Soyuz TMA-15 was a crewed spaceflight to the International Space Station. Part of the Soyuz programme, it transported three members of the Expedition 20 crew to the space station. TMA-15 was the 102nd crewed flight of a Soyuz spacecraft, since Soyuz 1 in 1967. The Soyuz spacecraft remained docked to the space station during Expedition 20 and Expedition 21 as an emergency escape vehicle. The mission marked the start of six-person crew operations on the ISS.

Crew

Backup crew

Mission highlights

Soyuz TMA-15 was launched successfully by a Soyuz-FG carrier rocket from Site 1/5 at the Baikonur Cosmodrome in Kazakhstan, at 10:34 UTC on 27 May 2009. It docked with the ISS at 12:34 UTC on 29 May 2009.
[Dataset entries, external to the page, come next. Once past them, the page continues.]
(** C12: A mouse click on a volume button (press, release, click) steps the
    volume twice: the press and the click each call the handler. *)
Theorem volume_click_double_step s :
  volumeLevel (ctx (run [VolumeButtonDown Up false; VolumeButtonRelease; VolumeButtonClick Up false] s)) =
  clampVolume (clampVolume (volumeLevel (ctx s) + tenth) + tenth)%float.
Proof.
  change (run [VolumeButtonDown Up false; VolumeButtonRelease; VolumeButtonClick Up false] s)
    with (step (VolumeButtonClick Up false) (step VolumeButtonRelease
            (step (VolumeButtonDown Up false) s))).
  by rewrite volume_step_click, ctx_step_release, volume_step_down.
Qed.

(** When no volume button is held, the volume UI that a mute toggle
    shows stays visible for 3000 ms and is hidden at exactly 3000 ms: the
    toggle cancels any earlier pending hide. *)
Theorem volume_ui_hides_after_3s s :
  reachable s → no_button s →
  (∀ d, d < 3000 → showVolumeUI (ctx (advance d (step ToggleMute s))) = true) ∧
  showVolumeUI (ctx (advance 3000 (step ToggleMute s))) = false.
Proof.
  intros Hr Hnb. destruct (toggleMute_hide_pending s (reachable_tracked s Hr) Hnb) as [Hh Hw].
  split.
  - intros d Hd. destruct (hide_pending_advance _ d _ Hh) as [[? _] _]; [|done].
    rewrite Hw. cbn [due]. lia.
  - rewrite advance_succ.
    destruct (hide_pending_advance _ 2999 _ Hh) as [H2 Hn]; [rewrite Hw; cbn [due]; lia|].
    refine (proj1 (hide_runs _ _ (eq_refl : action (mkTimer (nextTimerId s) (now s + 3000) HideVolumeUI) = HideVolumeUI) H2 _)).
    rewrite Hn, Hw. cbn [due]. lia.
Qed.

(** Every pending callback is due strictly after the current time in
    every reachable state: each millisecond of the clock runs all the
    callbacks due at it, including the ones they cancel or schedule. *)
Theorem timers_never_late s : reachable s → ∀ t, t ∈ timers s → now s < due t.
Proof. induction 1; [apply no_late_mount|by apply no_late_step]. Qed.
(* ===== verification/SoundFacts.v ===== *)
(** * SoundFacts: what the sound generators and useSound guarantee

    - the sound name of a legacy path is its file name without the
      extension, for every path (a proof about the backtracking matcher);
    - with a real AudioContext, every generator of [soundGenerators], at
      every volume the code passes, runs without an exception, fills its
      noise buffers with exactly one sample per iteration of its loops,
      disconnects its nodes only after all its sources have stopped, and
      once the clock has passed its sources, has resolved its promises and
      disconnected every node it created;
    - with the stand-in context every generator throws a [TypeError];
    - the sound types 'alarm', 'slide' and 'notification' have no
      generator;
    - [setMasterVolume] ramps the master gain to the value the settings
      model keeps in [Settings.masterGain].

    The runs are checked by evaluation for the two sample rates of audio
    hardware (44.1 and 48 kHz), for the clock at 0 (the first sound of a
    session) and after a day (86400 s), and for any implementation of
    [Math.random], [Math.pow] and [Math.exp]. *)

From S2P Require Import Prelude JsRuntime WebAudio SettingsContext Sound.
From Stdlib Require Import ZArith Ascii String.
From stdpp Require Import base list gmap strings.
From Corelib Require Import PrimFloat.

Module SoundFacts.
Import WebAudio Sound.

(** ** The sound-name expression *)
Section regex.
Implicit Types (s u w r x d n e : list ascii) (pos : nat) (cap : Caps).

Definition tail_re : list Re := [RClose; RChar (Lit "."); RPlus (NotIn "."); REnd].
Definition name_re : list Re := ROpen :: RPlus (NotIn "/") :: tail_re.

Lemma soundPathRe_eq : soundPathRe = RChar (Lit "/") :: name_re.
Proof. reflexivity. Qed.

Lemma run_length_le c s : run_length c s ≤ length s.
Proof. induction s as [|a s IH]; simpl; [lia|]. case_match; simpl; lia. Qed.

Lemma run_length_app_notin c u s : c ∉ u → run_length (NotIn c) (u ++ s) = length u + run_length (NotIn c) s.
Proof.
  induction u as [|a u IH]; intros Hc; [done|]. apply not_elem_of_cons in Hc as [Ha Hc].
  simpl. rewrite bool_decide_true by done. by rewrite IH.
Qed.

Lemma run_length_notin c s : c ∉ s → run_length (NotIn c) s = length s.
Proof. intros Hc. rewrite <-(app_nil_r s) at 1. rewrite run_length_app_notin by done. simpl. lia. Qed.

Lemma run_length_stop c s : run_length (NotIn c) (c :: s) = 0.
Proof. simpl. case_bool_decide; [contradiction|done]. Qed.

Lemma run_length_lt c s : c ∈ s → run_length (NotIn c) s < length s.
Proof.
  induction s as [|a s IH]; intros Hc; [by apply not_elem_of_nil in Hc|]. simpl.
  destruct (decide (a = c)) as [->|Hne]; [rewrite bool_decide_false by naive_solver; lia|].
  rewrite bool_decide_true by done. apply elem_of_cons in Hc as [->|Hc]; [done|].
  specialize (IH Hc). lia.
Qed.

Lemma elem_of_drop_elem {A} (a : A) k l : a ∈ drop k l → a ∈ l.
Proof. intros Ha. rewrite <-(take_drop k l). apply elem_of_app. by right. Qed.

(** The extension: one or more characters other than ['.'] up to the end. *)
Lemma match_ext_ok w pos cap :
  w ≠ [] → "."%char ∉ w → match_here [RPlus (NotIn "."); REnd] w pos cap = Some cap.
Proof.
  intros Hw Hd. cbn [match_here]. rewrite run_length_notin by done.
  destruct w as [|a w]; [done|]. cbn [first_some length]. rewrite drop_ge; [done|simpl; lia].
Qed.

Lemma match_ext_fail w pos cap :
  "."%char ∈ w → match_here [RPlus (NotIn "."); REnd] w pos cap = None.
Proof.
  intros Hd. cbn [match_here]. apply first_some_None. intros j Hj.
  pose proof (run_length_lt _ _ Hd).
  destruct (drop j w) eqn:E; [|done]. apply (f_equal length) in E. rewrite length_drop in E. simpl in E. lia.
Qed.

Lemma match_tail_ok w pos cap :
  w ≠ [] → "."%char ∉ w → match_here tail_re ("."%char :: w) pos cap = Some (cap.1, Some pos).
Proof.
  intros. change (match_here tail_re _ pos cap)
    with (match_here [RPlus (NotIn "."); REnd] w (S pos) (cap.1, Some pos)).
  by apply match_ext_ok.
Qed.

Lemma match_tail_fail t pos cap :
  (∀ w, t = "."%char :: w → "."%char ∈ w) → match_here tail_re t pos cap = None.
Proof.
  intros Ht. destruct t as [|a w]; [done|].
  destruct (decide (a = "."%char)) as [->|Hne].
  - change (match_here tail_re _ pos cap)
      with (match_here [RPlus (NotIn "."); REnd] w (S pos) (cap.1, Some pos)).
    by apply match_ext_fail, Ht.
  - cbn [tail_re match_here class_matches]. by rewrite bool_decide_false by naive_solver.
Qed.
Roman Romanenko was the third second-generation space traveller. He was reported to have chosen Taymyr () as the mission callsign because it was the callsign on his father's first flight, Soyuz 26; however, the callsign Parus ( meaning Sail) was used for communications with the spacecraft. Robert Thirsk became the first Canadian to fly on a Soyuz; all previous Canadians in space had flown aboard Space Shuttles. Frank De Winne became the first European to be in command of the ISS.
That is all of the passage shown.